### [Prompt]
Present each line of the entries below that holds the word "match".

### [Task data]
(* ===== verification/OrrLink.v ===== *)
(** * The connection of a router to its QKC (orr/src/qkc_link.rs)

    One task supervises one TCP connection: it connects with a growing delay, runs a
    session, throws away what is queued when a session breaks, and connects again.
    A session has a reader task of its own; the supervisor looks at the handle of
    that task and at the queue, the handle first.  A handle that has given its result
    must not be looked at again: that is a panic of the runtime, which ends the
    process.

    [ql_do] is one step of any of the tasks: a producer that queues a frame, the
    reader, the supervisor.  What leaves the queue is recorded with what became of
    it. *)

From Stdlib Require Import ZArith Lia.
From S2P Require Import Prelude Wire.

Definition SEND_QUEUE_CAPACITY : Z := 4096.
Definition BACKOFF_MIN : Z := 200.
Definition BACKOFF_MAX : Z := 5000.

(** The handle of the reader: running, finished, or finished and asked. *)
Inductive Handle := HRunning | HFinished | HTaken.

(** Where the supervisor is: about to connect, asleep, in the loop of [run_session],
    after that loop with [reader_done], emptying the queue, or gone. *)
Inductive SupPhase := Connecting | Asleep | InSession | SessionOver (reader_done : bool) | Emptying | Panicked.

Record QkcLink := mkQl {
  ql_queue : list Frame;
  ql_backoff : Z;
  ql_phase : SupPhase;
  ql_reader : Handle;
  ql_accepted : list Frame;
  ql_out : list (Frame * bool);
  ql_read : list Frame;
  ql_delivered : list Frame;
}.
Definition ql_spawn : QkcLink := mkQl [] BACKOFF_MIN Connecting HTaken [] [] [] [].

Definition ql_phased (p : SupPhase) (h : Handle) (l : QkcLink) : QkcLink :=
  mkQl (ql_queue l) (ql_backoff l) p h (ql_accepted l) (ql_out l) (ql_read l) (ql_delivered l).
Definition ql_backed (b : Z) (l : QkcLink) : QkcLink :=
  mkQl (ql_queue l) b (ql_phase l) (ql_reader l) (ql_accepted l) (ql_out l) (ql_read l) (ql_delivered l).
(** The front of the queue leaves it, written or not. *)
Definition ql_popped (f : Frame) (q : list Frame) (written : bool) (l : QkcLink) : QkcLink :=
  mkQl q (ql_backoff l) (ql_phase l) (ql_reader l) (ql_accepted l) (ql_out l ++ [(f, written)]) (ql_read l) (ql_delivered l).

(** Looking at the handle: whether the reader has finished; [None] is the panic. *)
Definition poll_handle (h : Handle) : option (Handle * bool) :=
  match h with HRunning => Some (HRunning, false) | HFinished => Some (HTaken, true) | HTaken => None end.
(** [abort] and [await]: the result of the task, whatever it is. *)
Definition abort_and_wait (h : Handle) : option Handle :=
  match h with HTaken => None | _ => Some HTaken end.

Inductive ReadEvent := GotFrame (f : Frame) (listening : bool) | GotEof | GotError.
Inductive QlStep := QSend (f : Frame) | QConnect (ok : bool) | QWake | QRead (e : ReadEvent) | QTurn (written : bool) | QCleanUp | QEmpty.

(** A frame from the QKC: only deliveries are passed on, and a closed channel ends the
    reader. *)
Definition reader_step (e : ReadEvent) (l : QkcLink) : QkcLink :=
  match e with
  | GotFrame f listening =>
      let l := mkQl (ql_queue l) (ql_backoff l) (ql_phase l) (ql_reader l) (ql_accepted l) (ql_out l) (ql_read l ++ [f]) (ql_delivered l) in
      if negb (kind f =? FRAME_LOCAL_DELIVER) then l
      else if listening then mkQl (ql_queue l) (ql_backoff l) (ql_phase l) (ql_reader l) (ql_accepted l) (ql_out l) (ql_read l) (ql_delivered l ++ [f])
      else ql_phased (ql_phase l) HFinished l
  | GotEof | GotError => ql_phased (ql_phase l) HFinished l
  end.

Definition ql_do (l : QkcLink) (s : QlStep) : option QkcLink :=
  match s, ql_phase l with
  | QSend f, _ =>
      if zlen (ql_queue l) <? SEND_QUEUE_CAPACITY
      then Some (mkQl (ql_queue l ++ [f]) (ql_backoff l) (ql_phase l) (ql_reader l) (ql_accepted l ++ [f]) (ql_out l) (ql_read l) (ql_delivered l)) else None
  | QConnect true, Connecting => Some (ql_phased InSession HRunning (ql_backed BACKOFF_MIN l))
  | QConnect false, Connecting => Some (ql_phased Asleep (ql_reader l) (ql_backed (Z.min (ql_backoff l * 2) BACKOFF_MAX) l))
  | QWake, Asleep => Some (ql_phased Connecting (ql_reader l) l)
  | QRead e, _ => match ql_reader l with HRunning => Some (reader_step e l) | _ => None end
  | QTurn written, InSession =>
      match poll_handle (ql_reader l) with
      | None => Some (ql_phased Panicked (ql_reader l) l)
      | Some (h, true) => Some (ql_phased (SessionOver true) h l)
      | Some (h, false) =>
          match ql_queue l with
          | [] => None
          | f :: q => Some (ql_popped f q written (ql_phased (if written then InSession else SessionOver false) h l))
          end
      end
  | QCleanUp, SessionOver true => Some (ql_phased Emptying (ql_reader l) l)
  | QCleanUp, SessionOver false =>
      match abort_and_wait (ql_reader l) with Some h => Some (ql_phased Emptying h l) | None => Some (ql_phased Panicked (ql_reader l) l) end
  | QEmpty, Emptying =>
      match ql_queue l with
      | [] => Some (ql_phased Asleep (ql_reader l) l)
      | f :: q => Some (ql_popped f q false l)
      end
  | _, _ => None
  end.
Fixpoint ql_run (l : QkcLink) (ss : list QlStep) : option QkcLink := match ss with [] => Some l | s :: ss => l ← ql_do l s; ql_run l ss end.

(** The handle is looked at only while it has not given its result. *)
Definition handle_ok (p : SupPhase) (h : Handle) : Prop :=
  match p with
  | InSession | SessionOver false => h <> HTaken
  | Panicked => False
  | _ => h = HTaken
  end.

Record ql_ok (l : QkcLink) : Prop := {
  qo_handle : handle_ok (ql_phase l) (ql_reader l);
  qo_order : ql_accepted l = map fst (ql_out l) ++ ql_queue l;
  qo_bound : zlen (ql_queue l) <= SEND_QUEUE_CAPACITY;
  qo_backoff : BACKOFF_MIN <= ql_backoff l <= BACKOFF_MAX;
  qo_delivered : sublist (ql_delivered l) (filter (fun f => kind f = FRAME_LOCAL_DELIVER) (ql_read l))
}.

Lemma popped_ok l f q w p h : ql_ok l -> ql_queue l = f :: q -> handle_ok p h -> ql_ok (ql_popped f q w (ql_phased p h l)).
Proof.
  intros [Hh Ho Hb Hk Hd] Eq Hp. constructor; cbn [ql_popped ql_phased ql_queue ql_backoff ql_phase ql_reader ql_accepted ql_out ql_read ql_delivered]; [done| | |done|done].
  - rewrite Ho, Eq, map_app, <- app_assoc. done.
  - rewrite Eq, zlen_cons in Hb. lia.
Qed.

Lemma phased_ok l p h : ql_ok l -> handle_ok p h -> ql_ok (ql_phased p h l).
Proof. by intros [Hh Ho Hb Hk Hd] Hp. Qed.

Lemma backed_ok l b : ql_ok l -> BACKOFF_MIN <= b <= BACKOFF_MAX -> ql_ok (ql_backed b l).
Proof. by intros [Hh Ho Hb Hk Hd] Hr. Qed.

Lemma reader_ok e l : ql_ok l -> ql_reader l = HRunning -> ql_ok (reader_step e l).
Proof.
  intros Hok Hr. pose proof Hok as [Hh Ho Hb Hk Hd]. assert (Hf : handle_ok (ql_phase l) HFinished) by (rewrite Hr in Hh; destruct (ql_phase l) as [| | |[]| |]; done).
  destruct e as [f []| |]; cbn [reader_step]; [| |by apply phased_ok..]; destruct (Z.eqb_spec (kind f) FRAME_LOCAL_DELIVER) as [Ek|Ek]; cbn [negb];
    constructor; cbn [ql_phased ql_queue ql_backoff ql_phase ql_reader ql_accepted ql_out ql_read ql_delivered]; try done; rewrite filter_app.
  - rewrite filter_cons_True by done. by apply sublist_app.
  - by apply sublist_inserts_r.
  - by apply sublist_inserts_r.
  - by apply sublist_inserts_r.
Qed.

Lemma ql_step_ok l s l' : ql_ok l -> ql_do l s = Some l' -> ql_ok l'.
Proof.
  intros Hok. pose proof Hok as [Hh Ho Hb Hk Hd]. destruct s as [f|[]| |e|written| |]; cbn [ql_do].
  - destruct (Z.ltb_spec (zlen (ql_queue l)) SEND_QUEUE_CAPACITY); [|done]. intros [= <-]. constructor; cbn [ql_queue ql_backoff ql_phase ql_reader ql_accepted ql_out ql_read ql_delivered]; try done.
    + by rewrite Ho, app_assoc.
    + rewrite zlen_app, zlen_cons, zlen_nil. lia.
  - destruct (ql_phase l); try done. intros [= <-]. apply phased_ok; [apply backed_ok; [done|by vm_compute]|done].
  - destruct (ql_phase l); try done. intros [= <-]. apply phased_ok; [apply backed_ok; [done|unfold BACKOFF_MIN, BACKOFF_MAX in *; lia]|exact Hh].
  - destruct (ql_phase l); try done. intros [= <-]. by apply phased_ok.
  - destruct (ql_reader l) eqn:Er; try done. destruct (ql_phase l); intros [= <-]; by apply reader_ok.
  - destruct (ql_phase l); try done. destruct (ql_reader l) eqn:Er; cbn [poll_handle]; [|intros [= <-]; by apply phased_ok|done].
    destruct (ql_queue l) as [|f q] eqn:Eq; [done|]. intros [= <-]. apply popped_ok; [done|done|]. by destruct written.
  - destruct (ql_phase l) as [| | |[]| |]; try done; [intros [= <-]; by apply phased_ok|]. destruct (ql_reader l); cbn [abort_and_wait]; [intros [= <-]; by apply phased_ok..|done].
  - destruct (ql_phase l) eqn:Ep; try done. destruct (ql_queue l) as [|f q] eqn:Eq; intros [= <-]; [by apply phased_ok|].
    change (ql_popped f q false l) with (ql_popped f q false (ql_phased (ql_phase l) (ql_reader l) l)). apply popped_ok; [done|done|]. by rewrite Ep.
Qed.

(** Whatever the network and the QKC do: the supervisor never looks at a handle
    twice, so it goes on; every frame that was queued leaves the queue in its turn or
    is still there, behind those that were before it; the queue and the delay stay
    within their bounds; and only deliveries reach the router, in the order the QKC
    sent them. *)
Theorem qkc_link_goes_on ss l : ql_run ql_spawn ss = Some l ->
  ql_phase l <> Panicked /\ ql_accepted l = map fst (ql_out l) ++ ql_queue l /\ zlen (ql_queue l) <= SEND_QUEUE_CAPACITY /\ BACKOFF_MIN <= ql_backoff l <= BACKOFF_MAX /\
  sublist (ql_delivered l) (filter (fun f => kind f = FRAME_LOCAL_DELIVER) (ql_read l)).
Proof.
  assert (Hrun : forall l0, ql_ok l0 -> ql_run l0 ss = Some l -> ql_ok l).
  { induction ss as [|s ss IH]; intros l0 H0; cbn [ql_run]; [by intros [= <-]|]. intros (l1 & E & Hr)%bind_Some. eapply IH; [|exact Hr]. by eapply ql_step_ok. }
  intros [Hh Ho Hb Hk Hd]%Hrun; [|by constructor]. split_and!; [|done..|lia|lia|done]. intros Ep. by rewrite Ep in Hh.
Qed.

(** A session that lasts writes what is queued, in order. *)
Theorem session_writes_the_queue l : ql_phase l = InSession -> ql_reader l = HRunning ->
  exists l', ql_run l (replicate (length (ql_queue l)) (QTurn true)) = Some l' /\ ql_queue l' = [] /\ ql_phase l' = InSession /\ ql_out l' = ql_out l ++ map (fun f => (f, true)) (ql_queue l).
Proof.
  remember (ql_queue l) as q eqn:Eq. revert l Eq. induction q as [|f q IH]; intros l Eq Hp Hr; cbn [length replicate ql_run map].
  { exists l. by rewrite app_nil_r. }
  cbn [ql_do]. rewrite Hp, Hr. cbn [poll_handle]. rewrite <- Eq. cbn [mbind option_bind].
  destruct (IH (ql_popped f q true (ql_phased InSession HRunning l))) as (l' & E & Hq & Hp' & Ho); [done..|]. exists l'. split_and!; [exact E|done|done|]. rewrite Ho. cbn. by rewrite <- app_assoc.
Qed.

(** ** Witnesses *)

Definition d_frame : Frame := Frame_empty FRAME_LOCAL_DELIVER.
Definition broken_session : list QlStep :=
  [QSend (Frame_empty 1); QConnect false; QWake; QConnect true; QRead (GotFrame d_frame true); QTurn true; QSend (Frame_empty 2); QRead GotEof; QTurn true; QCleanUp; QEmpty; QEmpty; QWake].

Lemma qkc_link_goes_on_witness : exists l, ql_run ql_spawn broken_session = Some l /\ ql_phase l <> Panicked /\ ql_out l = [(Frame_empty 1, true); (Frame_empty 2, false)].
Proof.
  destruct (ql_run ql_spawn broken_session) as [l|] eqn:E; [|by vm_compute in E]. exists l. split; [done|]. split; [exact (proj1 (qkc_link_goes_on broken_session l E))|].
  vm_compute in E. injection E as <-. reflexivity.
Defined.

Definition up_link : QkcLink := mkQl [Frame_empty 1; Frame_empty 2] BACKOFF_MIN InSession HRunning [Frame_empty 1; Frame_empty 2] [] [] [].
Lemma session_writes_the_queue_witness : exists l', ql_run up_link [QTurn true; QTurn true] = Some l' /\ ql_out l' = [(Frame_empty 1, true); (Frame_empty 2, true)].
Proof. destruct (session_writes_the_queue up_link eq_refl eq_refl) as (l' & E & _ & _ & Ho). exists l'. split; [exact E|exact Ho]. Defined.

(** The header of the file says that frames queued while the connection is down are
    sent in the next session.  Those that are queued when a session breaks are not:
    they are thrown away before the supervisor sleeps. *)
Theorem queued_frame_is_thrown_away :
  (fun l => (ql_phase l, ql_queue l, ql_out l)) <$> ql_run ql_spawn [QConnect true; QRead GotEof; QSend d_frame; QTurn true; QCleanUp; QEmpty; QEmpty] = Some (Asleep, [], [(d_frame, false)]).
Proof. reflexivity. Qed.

### [Finished task]
  match h with HRunning => Some (HRunning, false) | HFinished => Some (HTaken, true) | HTaken => None end.
  match h with HTaken => None | _ => Some HTaken end.
  match e with
  match s, ql_phase l with
  | QRead e, _ => match ql_reader l with HRunning => Some (reader_step e l) | _ => None end
      match poll_handle (ql_reader l) with
          match ql_queue l with
      match abort_and_wait (ql_reader l) with Some h => Some (ql_phased Emptying h l) | None => Some (ql_phased Panicked (ql_reader l) l) end
      match ql_queue l with
Fixpoint ql_run (l : QkcLink) (ss : list QlStep) : option QkcLink := match ss with [] => Some l | s :: ss => l ← ql_do l s; ql_run l ss end.
  match p with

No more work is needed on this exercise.